Porque lo dice doña María, pero yo no lo digo en absoluto en frases afirmativas. No es para nada usual.


----------



## Herenya

A mí la primera me suena a que es *absolutamente *terrible.
La segunda que no lo es, no lo es *en absoluto.*


----------



## Herenya

duvija said:


> Maldición, tengo un trabajo publicado exactamente con este tema, pero no está en la web.
> 
> Una prueba 'sintáctico/semántica' para saber si es positivo o negativo, es juntarla a otra cláusula. Si las unimos con 'tampoco', es negativa. Con 'también' sería positiva.
> -¿No te arrepentirás? / - ¿Te arrepentirás? (al no usar el 'no' la hacemos más difícil, pero el resultado es más claro)
> - En absoluto. Y Juan tampoco.


Las dos me suenan a que no siente que tenga que arrepentirse de nada... Buen truqui...


----------



## duvija

Herenya said:


> Las dos me suenan a que no siente que tenga que arrepentirse de nada... Buen truqui...

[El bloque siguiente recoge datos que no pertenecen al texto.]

(* ===== verification/PrivateClosed.v ===== *)
(** * A private plan leaves its gate closed

    From the first script a coordinator evaluates in the page on, whatever it
    returns and whatever other processes do short of finishing the gate, the gate
    of the daemon's client is closed to every public access. *)

From Stdlib Require Import Ascii.
From S2P Require Import Prelude RustStr Env SecretFs SecretStore GateStore GateView StoreHistory PrivateIdentity PrivacyGate PrivateOperation ServiceTabs PrivateCdp PrivateBroker PrivateAttachment PrivateExecution PrivateRecovery PrivateJourney PrivateHandoff PrivateBound PrivateDelivery PrivateCoordinator PrivateFrames.
From S2P Require Import Prelude RustStr Env SecretFs SecretStore GateStore StoreHistory PrivateIdentity PrivacyGate PrivateOperation ServiceTabs PrivateCdp PrivateBroker PrivateAttachment PrivateExecution PrivateRecovery PrivateJourney PrivateFrames.
Import SecretFs SecretStore GateStore GateView StoreHistory PrivacyGate PrivateCdp PrivateFrames.
Local Open Scope Z_scope.

Module PrivateClosed.

Section closed.
Context `{!Json, !Oracle, !Crypto, !Serde GateState, !UrlLib, !JsonBuild, !JsonTree, !Environment}.
Context `{!Chrono, !Serde (list Scalar), !SerdeValue ServiceTabs.ServiceTabHandle}.
Context `{!Serde Env.value, !Serde PrivateOperation.PrivateOperation, !Serde PrivateBound.Binding}.
Context `{!Serde (list PrivateOperation.PrivateOperation), !Serde (list Env.value)}.
Context `{!Serde PrivateRecovery.AuthorityRecord, !PrivateDelivery.KeyFormat}.
Context `{!PrivateCoordinator.CoordinatorFormats, !PrivateCoordinator.Provisioned}.
Local Abbreviation PM := (SM Machine).
(* ===== verification/PrivateToy.v ===== *)
(** * A private plan in a concrete environment

    Serializations of the private records, a browser that shows the pages of a
    plan one after the other, a peer that knows the key, and the state of a daemon
    before the plan runs. *)

From Stdlib Require Import Ascii.
From stdpp Require Import gmap pretty.
From S2P Require Import Prelude RustStr Env Toy SecretFs SecretStore GateStore StoreHistory StoreWitness PrivateIdentity PrivacyGate PrivateOperation ServiceJobs ServiceTabs PrivateCdp PrivateBroker PrivateAttachment PrivateExecution PrivateRecovery PrivateJourney PrivateHandoff PrivateBound PrivateDelivery PrivateCoordinator PrivateFrames PrivateClosed ToyCodec.
Import Toy ToyCodec SecretFs SecretStore GateStore StoreHistory StoreWitness PrivacyGate PrivateCdp.
Local Open Scope Z_scope.

Module PrivateToy.

#[export] Existing Instance toy_crypto.
#[export] Existing Instance toy_json.
#[export] Existing Instance toy_url.
#[export] Existing Instance toy_scalars.
#[export] Existing Instance toy_build.
#[export] Existing Instance toy_tree.
#[export] Instance toy_gate_states : Serde GateState := checked_serde state_text state_parse.

(** A faultless system whose random bytes differ for more than 256 ticks. *)
Definition wide_random (t : nat) (n : Z) : option string :=
  if 0 <=? n
  then Some (fit (Z.to_nat n) [ascii_of_nat (t mod 256); ascii_of_nat (t / 256 mod 256)])
  else None.
Lemma wide_random_len t n s : wide_random t n = Some s -> zlen s = n.
Proof.
  unfold wide_random. destruct (Z.leb_spec 0 n); intros; simplify_eq. rewrite fit_len. lia.
Qed.
#[export] Instance wide_oracle : Oracle := {|
  o_sys := fun _ => Done;
  o_random := wide_random;
  o_random_len := wide_random_len;
  o_euid := 1000;
  o_umask := 63;
|}.
(* ===== verification/RetainedWitness.v ===== *)
(** * Concrete retained browsers

    A publication whose requirement is verified, and histories of interrupted rotations,
    the one that leaves the state the verifier refuses among them. *)

From Stdlib Require Import Ascii.
From stdpp Require Import gmap.
From stdpp Require Import gmap pretty.
From S2P Require Import Prelude RustStr Env Toy ToyCodec PrivateToy.
From S2P Require Import RetainedBrowser RetainedProofs RetainedRotation.
From S2P Require Import Prelude RustStr Env Toy ToyCodec PrivateToy ServiceTabs ProcessProof RuntimeHandoff.
From S2P Require Import ProcessTheorems.
Import Toy ToyCodec PrivateToy RetainedBrowser RetainedProofs RetainedRotation.

Module RetainedWitness.

(** ** Serializations: the time comes first, so that the toy digest tells records apart *)

#[export] Instance codec_expectation : Codec RetainedBrowserExpectation :=
  {| enc := fun x => [session_name x; profile_id x; target_id x; url x];
     dec := a ← dec; b ← dec; c ← dec; d ← dec;
            mret {| session_name := a; profile_id := b; target_id := c; url := d |} |}.
#[export] Instance codec_requirement : Codec RequirementRecord :=
  {| enc := fun x => rq_created_at x :: rq_schema_version x :: enc (rq_expectation x);
     dec := a ← dec; b ← dec; c ← dec;
            mret {| rq_schema_version := b; rq_created_at := a; rq_expectation := c |} |}.
#[export] Instance codec_enforcement : Codec EnforcementRecord :=
  {| enc := fun x => [en_created_at x; en_schema_version x; en_requirement_sha256 x];
     dec := a ← dec; b ← dec; c ← dec;
            mret {| en_schema_version := b; en_created_at := a; en_requirement_sha256 := c |} |}.
#[export] Instance codec_rotation : Codec RotationRecord :=
  {| enc := fun x => ro_created_at x :: ro_schema_version x :: ro_operation_id x
                     :: ro_expected_old_sha256 x :: ro_next_requirement_sha256 x
                     :: ro_stale_reason x :: ro_phase x
                     :: (enc (ro_old_expectation x) ++ enc (ro_next_requirement x));
     dec := a ← dec; b ← dec; c ← dec; d ← dec; e ← dec; f ← dec; g ← dec; h ← dec; i ← dec;
            mret {| ro_schema_version := b; ro_operation_id := c; ro_created_at := a;
                    ro_expected_old_sha256 := d; ro_next_requirement_sha256 := e;
                    ro_stale_reason := f; ro_phase := g; ro_old_expectation := h;
                    ro_next_requirement := i |} |}.
#[export] Instance RequirementRecord_eq_dec : EqDecision RequirementRecord.
Proof. solve_decision. Defined.
#[export] Instance EnforcementRecord_eq_dec : EqDecision EnforcementRecord.
Proof. solve_decision. Defined.
#[export] Instance RotationRecord_eq_dec : EqDecision RotationRecord.
Proof. solve_decision. Defined.

(** A requirement as text that any strings survive: the characters that have a meaning are
    escaped. *)
Definition bar : ascii := "|"%char.
Definition esc : ascii := "/"%char.
Fixpoint field (s rest : string) : string :=
  match s with
  | ""%string => String bar rest
  | String c s => if Ascii.eqb c bar || Ascii.eqb c esc
                  then String esc (String c (field s rest)) else String c (field s rest)
  end.
Fixpoint read_field (s : string) : option (string * string) :=
  match s with
  | ""%string => None
  | String c s' =>
      if Ascii.eqb c bar then Some (""%string, s') else
      if Ascii.eqb c esc then
        match s' with
        | String d s'' => '(a, rest) ← read_field s''; Some (String d a, rest)
        | ""%string => None
        end
      else '(a, rest) ← read_field s'; Some (String c a, rest)
  end.
Lemma read_field_field s rest : read_field (field s rest) = Some (s, rest).
Proof.
  induction s as [|c s IH]; [done|]. cbn [field].
  destruct (Ascii.eqb c bar) eqn:Hb, (Ascii.eqb c esc) eqn:He; cbn [orb read_field];
    rewrite ?Hb, ?He; try (change (Ascii.eqb esc bar) with false; change (Ascii.eqb esc esc) with true);
    cbn; by rewrite IH.
Qed.

Definition requirement_text (r : RequirementRecord) (rest : string) : string :=
  let e := rq_expectation r in
  field (rq_created_at r) (field (rq_schema_version r) (field (session_name e)
    (field (profile_id e) (field (target_id e) (field (url e) rest))))).
Definition read_requirement_text (s : string) : option RequirementRecord :=
  '(a, s) ← read_field s; '(b, s) ← read_field s; '(c, s) ← read_field s;
  '(d, s) ← read_field s; '(e, s) ← read_field s; '(f, s) ← read_field s;
  Some {| rq_schema_version := b; rq_created_at := a;
          rq_expectation := {| session_name := c; profile_id := d; target_id := e; url := f |} |}.
Lemma read_requirement_law r rest : read_requirement_text (requirement_text r rest) = Some r.
Proof.
  destruct r as [a b [c d e f]]. unfold read_requirement_text, requirement_text.
  repeat (rewrite read_field_field; cbn [mbind option_bind rq_created_at rq_schema_version
    rq_expectation session_name profile_id target_id url]). done.
Qed.
#[export] Instance serde_requirement : Serde RequirementRecord.
Proof.
  refine {| to_vec := fun r => Some (requirement_text r ""); from_slice := read_requirement_text |}.
  intros r b [= <-]. apply read_requirement_law.
Defined.
#[export] Instance toy_pretty : PrettyJson RequirementRecord :=
  {| to_vec_pretty := fun r => Some (requirement_text r "") |}.
#[export] Instance serde_enforcement : Serde EnforcementRecord := codec_serde.
#[export] Instance serde_rotation : Serde RotationRecord := codec_serde.

(** ** Rotations *)

Definition toy_ws (s : string) : res Url :=
  match strip_prefix "ws://127.0.0.1:9222" s with
  | Some path =>
      Ok {| u_scheme := "ws"; u_username := ""; u_password := None;
            u_host_str := Some "127.0.0.1"%string; u_port := Some 9222%Z;
            u_port_or_known_default := Some 9222%Z; u_query := None; u_fragment := None;
            u_path := path; u_origin := "null"; u_as_str := s; u_without_fragment := s |}
  | None => toy_url_parse s
  end.
#[local] Instance toy_ws_urls : UrlLib := {| url_parse := toy_ws |}.
#[local] Instance toy_edit : UrlEdit :=
  {| json_list_url := fun _ => Some "http://127.0.0.1:9222/json/list"%string |}.
#[export] Instance toy_script : Script := {|
  stringify := fun r => requirement_text r "";
  parse_requirement := from_slice;
  date_ok := fun t => is_ok (parse_from_rfc3339 t);
  http_url := fun u => match url_parse u with
                       | Ok v => one_of (u_scheme v) ["http"; "https"]%string
                       | Err _ => false
                       end;
|}.
(** * Steam games analytics dashboards: the comparison and classification core

    A shallow embedding of the data-fetching and classification code of
    the dashboard pages ([charts/fetch_top_trending_games.py],
    [charts/players_count_trends.py],
    [charts/players_count_trends_hourly.py],
    [charts/price_vs_review_sentiment.py]).

    Conventions of the embedding.
    - A SQL query is a function from the tables of the database to its
      result rows; SQL [NULL] and the [NaN] that pandas reads it as are
      [None].
    - Numbers are exact rationals ([Q]): [AVG], [SUM], [/] and [ROUND]
      are modelled on exact values, not on binary floating point.
    - A table is the list of its rows in the order the engine scans them.
    - A page function runs in the monad [ui]: it may send statements to
      the database (logged in [sent]), write to the page ([shown]) and
      raise an exception.
    - The statement texts ([top_100_sql], [momentum_sql], ...) name the
      statements in the log; some are shortened. What a statement
      computes is the query function next to it.
    - [st.cache_data] (a memo of five minutes around the fetch
      functions) and the drawing of charts and tables are left out:
      every call runs the body of the function. *)

From Stdlib Require Import ZArith QArith Qround Qabs String DecimalString List Permutation Sorted Lia Lqa.
From stdpp Require Import base decidable option list strings sets gmap.

Local Open Scope string_scope.
Local Open Scope list_scope.
Local Open Scope Z_scope.
(** The loop over a container's settings counts the outcomes it reports
    [applied]. *)
Lemma apply_all_counts page scope k timeout_ms idxs :
  forall outs n s outs' n' s',
    apply_all page scope k idxs timeout_ms outs n s = (Ok (outs', n'), s') ->
    exists new,
      outs' = outs ++ new
      /\ Forall known_status new
      /\ Forall (fun o => o_containerKey o = k) new
      /\ n' = n + count_status "applied" new.
Proof.
  induction idxs as [|i idxs IH]; intros outs n s outs' n' s' H.
  - simpl in H. injection H as <- <- <-. exists [].
    rewrite app_nil_r. repeat split; try done; unfold count_status; simpl; lia.
  - cbn [apply_all] in H. unfold bind at 1 in H. unfold get_records at 1 in H.
    destruct (records s !! i) as [stored|]; [|by eapply IH].
    destruct (s_desired stored) as [desired|]; [|done].
    unfold bind at 1 in H. unfold set_records at 1 in H.
    apply bind_Ok_inv in H as (v & s2 & _ & H).
    destruct v as [[ok changed] note].
    apply IH in H as (new & -> & Hs & Hk & ->).
    eexists (_ :: new). rewrite <- app_assoc. split; [done|].
    split; [constructor; [apply known_status_of | done]|].
    split; [by constructor|].
    rewrite count_status_cons. cbn [applied_outcome o_status].
    destruct (decide (status_of ok changed = "applied")) as [E|E].
    + apply status_of_applied in E. rewrite E. lia.
    + destruct (ok && changed) eqn:E'; [|lia].
      by apply status_of_applied in E'.
Qed.

Lemma missing_outcomes_counts rs k idxs :
  Forall known_status (missing_outcomes rs k idxs)
  /\ Forall (fun o => o_containerKey o = k) (missing_outcomes rs k idxs).
Proof.
  unfold missing_outcomes.
  induction idxs as [|i idxs [IH1 IH2]]; [by split|].
  cbn [omap list_omap]. destruct (rs !! i); simpl; [|by split].
  split; constructor; try done. unfold known_status. simpl. auto.
Qed.

Lemma process_group_counts page by_key timeout_ms k idxs outs saved s outs'
  saved' s' :
  process_group page by_key timeout_ms (k, idxs) (outs, saved) s
  = (Ok (outs', saved'), s') ->
  exists new,
    outs' = outs ++ new
    /\ Forall known_status new
    /\ Forall (fun o => o_containerKey o = k) new
    /\ (saved' = saved
        \/ saved' = saved ++ [k] /\ 0 < count_status "applied" new).
Proof.
  intros H. unfold process_group in H.
  destruct (by_key !! k) as [c|].
  - apply bind_Ok_inv in H as (scope & s1 & _ & H).
    apply bind_Ok_inv in H as ([outs1 n1] & s2 & Ha & H).
    apply bind_Ok_inv in H as (sv & s3 & Hsv & H).
    apply bind_Ok_inv in H as (u & s4 & _ & H).
    injection H as <- <- <-.
    apply apply_all_counts in Ha as (new & -> & Hs & Hk & ->).
    exists new. split; [done|]. split; [done|]. split; [done|].
    destruct sv; [right|by left]. split; [done|].
    unfold click_save_if_needed in Hsv.
    destruct (Nat.ltb_spec 0 (0 + count_status "applied" new)); [lia|].
    simpl in Hsv. discriminate.
  - unfold bind, get_records, ret in H. injection H as <- <- <-.
    destruct (missing_outcomes_counts (records s) k idxs).
    eexists. split; [done|]. split; [done|]. split; [done|]. by left.
Qed.

(** Every outcome of the main loop has one of the three statuses, and a
    container is recorded as saved only with an [applied] outcome. *)
Lemma main_loop_counts page by_key timeout_ms groups :
  forall outs saved s outs' saved' s',
    main_loop page by_key timeout_ms groups (outs, saved) s
    = (Ok (outs', saved'), s') ->
    exists new saved_new,
      outs' = outs ++ new /\ saved' = saved ++ saved_new
      /\ Forall known_status new
      /\ forall k, k ∈ saved_new ->
           exists o, o ∈ new /\ o_containerKey o = k
                     /\ o_status o = "applied".
Proof.
  induction groups as [|[k idxs] rest IH];
    intros outs saved s outs' saved' s' H.
  - simpl in H. injection H as <- <- <-. exists [], [].
    rewrite !app_nil_r. repeat split; try done. by intros k ?%elem_of_nil.
  - cbn [main_loop] in H.
    apply bind_Ok_inv in H as ([outs1 saved1] & s1 & Hg & H).
    apply process_group_counts in Hg as (new1 & -> & Hs1 & Hk1 & Hsv).
    apply IH in H as (new & saved_new & -> & -> & Hs & Happ).
    assert (Hfrom : forall k', k' ∈ saved_new ->
              exists o, o ∈ new1 ++ new /\ o_containerKey o = k'
                        /\ o_status o = "applied").
    { intros k' Hk'. destruct (Happ k' Hk') as (o & Ho & H).
      exists o. split; [apply elem_of_app; by right | done]. }
    destruct Hsv as [->|[-> Hpos]].
    + exists (new1 ++ new), saved_new. rewrite <- app_assoc.
      split; [done|]. split; [done|]. split; [by apply Forall_app|]. done.
    + exists (new1 ++ new), (k :: saved_new). rewrite <- !app_assoc.
      split; [done|]. split; [done|]. split; [by apply Forall_app|].
      intros k' [->|Hk']%elem_of_cons; [|by apply Hfrom].
      unfold count_status in Hpos.
      destruct (filter (fun o => o_status o = "applied") new1)
        as [|o l] eqn:Ef; [simpl in Hpos; lia|].
      assert (Ho : o ∈ filter (fun o => o_status o = "applied") new1).
      { rewrite Ef. apply elem_of_cons. by left. }
      apply list_elem_of_filter in Ho as [Hst Ho]. exists o.
      split; [apply elem_of_app; by left|]. split; [|done].
      by apply (proj1 (Forall_forall _ _) Hk1).
Qed.

Lemma known_status_total outs :
  Forall known_status outs ->
  length outs
  = count_status "applied" outs + count_status "skipped" outs
    + count_status "failed" outs.
Proof.
  induction 1 as [|o outs Ho _ IH]; [done|].
  rewrite !count_status_cons. simpl length. rewrite IH.
  destruct Ho as [E|[E|E]]; rewrite E; simpl; lia.
Qed.

(** Grouping takes one pair for each value whose key names a setting. *)
Lemma group_values_length by_key values :
  forall store groups,
    (forall key i, by_key !! key = Some i -> i < length store) ->
    length (flat_groups (group_values values by_key store groups).2)
    = length (flat_groups groups) + length (filter (matched by_key) values).
Proof.
  induction values as [|[key d] rest IH]; intros store groups Hv.
  - simpl. lia.
  - rewrite filter_cons. unfold matched at 1. cbn [fst group_values].
    destruct (decide (is_Some (by_key !! key))) as [[i Ek]|Hn].
    + destruct (lookup_lt_is_Some_2 store i (Hv key i Ek)) as [setting Es].
      rewrite Ek, Es, IH.
      * rewrite flat_groups_append, length_app. simpl. lia.
      * intros key' i' H'. rewrite length_insert. eauto.
    + apply eq_None_not_Some in Hn. rewrite Hn. by apply IH.
Qed.
(** * cloudshell.snmp.snmp_autoload: the AutoLoad class

    A shallow embedding of [AutoLoad] (hierarchy reconstruction over the
    ENTITY-MIB physical table and port-to-interface mapping), followed by
    the properties of it that the specification states. *)

From Stdlib Require Import ZArith String Ascii List Lia.
From stdpp Require Import gmap strings list.

Local Open Scope Z_scope.
Local Open Scope string_scope.

(** ** Python values and exceptions *)

(** The key carried by a [KeyError]: table rows are indexed by integers, the
    class-level rule dictionary by strings. *)
Inductive key :=
| IntKey (k : Z)
| StrKey (s : string).

Inductive value_error :=
| Unpack (got : nat)          (* a sequence of [got] values unpacked into two names *)
| IntLiteral (s : string).    (* int(s) on a string that is no integer literal *)

(** The built-in exceptions the module can raise.  It defines no exception
    class of its own. *)
Inductive exn :=
| KeyError (k : key)
| ValueError (v : value_error)
| IndexError                  (* list index out of range *)
| RuntimeError.               (* maximum recursion depth exceeded *)

Inductive result (A : Type) :=
| Ok (a : A)
| Raise (e : exn).
Arguments Ok {A} a.
Arguments Raise {A} e.

Definition bind {A B} (r : result A) (f : A -> result B) : result B :=
  match r with
  | Ok a => f a
  | Raise e => Raise e
  end.

Declare Scope res_scope.
Delimit Scope res_scope with res.
Notation "x <- c1 ;; c2" := (bind c1 (fun x => c2))
  (at level 100, c1 at next level, right associativity) : res_scope.

#[global] Instance key_eq_dec : EqDecision key.
Proof. solve_decision. Defined.
#[global] Instance value_error_eq_dec : EqDecision value_error.
Proof. solve_decision. Defined.
#[global] Instance exn_eq_dec : EqDecision exn.
Proof. solve_decision. Defined.

(** ** Tables *)

(** A walked SNMP table is an ordered dictionary from the row index to the
    row.  Iteration follows the list; subscripting returns the row stored
    under the index. *)
Definition table (R : Type) := list (Z * R).

Fixpoint table_get {R} (t : table R) (k : Z) : option R :=
  match t with
  | [] => None
  | (k', r) :: t' => if bool_decide (k' = k) then Some r else table_get t' k
  end.

(** [t[k]] *)
Definition getitem {R} (t : table R) (k : Z) : result R :=
  match table_get t k with
  | Some r => Ok r
  | None => Raise (KeyError (IntKey k))
  end.

Definition keys {R} (t : table R) : list Z := map fst t.
Definition values {R} (t : table R) : list R := map snd t.
Definition items {R} (t : table R) : list (Z * R) := t.

(** [d[k] = v] on an ordered dictionary: an existing key keeps its place and
    takes the new value, a new key goes last. *)
Fixpoint setitem {R} (d : table R) (k : Z) (v : R) : table R :=
  match d with
  | [] => [(k, v)]
  | (k', r) :: d' =>
      if bool_decide (k' = k) then (k', v) :: d' else (k', r) :: setitem d' k v
  end.

(** [dict(pairs)].  Python leaves the iteration order of a plain dict open;
    here it is the order in which the keys were first inserted. *)
Definition dict {R} (pairs : list (Z * R)) : table R :=
  fold_left (fun d kv => setitem d (fst kv) (snd kv)) pairs [].

(** Rows of entPhysicalTable.  The columns read through [int(...)] hold
    integers. *)
Record entity := {
  suffix : Z;
  entPhysicalClass : string;
  entPhysicalContainedIn : Z;
  entPhysicalDescr : string
}.

(** Rows of ifTable. *)
Record interface := {
  if_suffix : Z;
  ifDescr : string
}.

(** Rows of entAliasMappingTable. *)
Record alias := {
  entAliasMappingIdentifier : string
}.

#[global] Instance entity_eq_dec : EqDecision entity.
Proof. solve_decision. Defined.
#[global] Instance interface_eq_dec : EqDecision interface.
Proof. solve_decision. Defined.

(** Modelled from the spec: QualiMibTable.filter_by_column is not part of
    this module.  "filterByClass(table, class) returns the ordered subset of
    rows whose class column equals the given value", the column name being
    completed with the table's prefix ('Class' is entPhysicalClass). *)
Definition column (name : string) (e : entity) : option string :=
  if bool_decide (name = "Class") then Some (entPhysicalClass e)
  else if bool_decide (name = "Descr") then Some (entPhysicalDescr e)
  else None.

Definition filter_by_column (name value : string) (t : table entity) : table entity :=
  List.filter (fun kv => bool_decide (column name (snd kv) = Some value)) t.

(** ** The parent rule table *)

(** [AutoLoad.autolad_parents]; the class names carry their quotes, as the
    SNMP layer delivers them. *)
Definition autolad_parents : list (string * list string) :=
  [ ("'port'", ["'module'"; "'chassis'"]);
    ("'powerSupply'", ["'chassis'"]);
    ("'module'", ["'chassis'"]);
    ("'container'", ["'chassis'"]);
    ("'chassis'", []) ].

Fixpoint assoc (d : list (string * list string)) (c : string) : option (list string) :=
  match d with
  | [] => None
  | (c', l) :: d' => if bool_decide (c' = c) then Some l else assoc d' c
  end.

(** [autolad_parents[c]] *)
Definition autolad_parents_getitem (c : string) : result (list string) :=
  match assoc autolad_parents c with
  | Some l => Ok l
  | None => Raise (KeyError (StrKey c))
  end.

(** ** The SNMP collaborator and the AutoLoad object *)

(** Modelled from the spec: the QualiSnmp class is not part of this module.
    "table(name) returns the full indexed collection for a named SNMP
    table"; the tables of the device are a fixed snapshot, and [walks]
    records, oldest first, the (MIB, table) pairs fetched from the device. *)
Record QualiSnmp := {
  device_entPhysicalTable : table entity;
  device_ifTable : table interface;
  device_entAliasMappingTable : table alias;
  walks : list (string * string)
}.

Definition walked (name : string * string) (q : QualiSnmp) : QualiSnmp :=
  {| device_entPhysicalTable := device_entPhysicalTable q;
     device_ifTable := device_ifTable q;
     device_entAliasMappingTable := device_entAliasMappingTable q;
     walks := (walks q ++ [name])%list |}.

(** The attributes [__init__] sets (the logger only receives messages). *)
Record AutoLoad := {
  snmp : QualiSnmp;
  _entPhysicalTable : option (table entity);
  _ifTable : option (table interface)
}.

(** [AutoLoad(snmp, logger)] *)
Definition init (q : QualiSnmp) : AutoLoad :=
  {| snmp := q; _entPhysicalTable := None; _ifTable := None |}.

(** A method body: it reads and updates [self], and returns or raises.
    What a call changed before it raised stays changed. *)
Definition M (A : Type) := AutoLoad -> result A * AutoLoad.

Sí, las pruebas sintácticas confirman (o no) la semántica.


----------



## Jaime Bien

Ayer me encontré con esta frase: "Quiero que se me informe en absoluto  de todo". La entendí, no cabe otra interpretación, como que la persona  quiere ser informada absolutamente/completamente de todo, pero si la he  traído aquí es porque me chocó. Veo en el hilo y en el DRAE que es  posible esta construcción. Curioso que una misma expresión puede  significar una cosa y lo contrario. Creo que en la práctica, para romper  esta ambigüedad, la mayoría la utilizamos con el sentido de "de ningún  modo". Me pregunto cuánta gente hay que la utilice con el sentido de  completamente. Gracias.


----------



## hual

Jaime Bien said:


> Ayer me encontré con esta frase: "Quiero que se me informe en absoluto  de todo". La entendí, no cabe otra interpretación, como que la persona  quiere ser informada absolutamente/completamente de todo, pero si la he  traído aquí es porque me chocó. Veo en el hilo y en el DRAE que es  posible esta construcción. Curioso que una misma expresión puede  significar una cosa y lo contrario. Creo que en la práctica, para romper  esta ambigüedad, la mayoría la utilizamos con el sentido de "de ningún  modo". Me pregunto cuánta gente hay que la utilice con el sentido de  completamente. Gracias.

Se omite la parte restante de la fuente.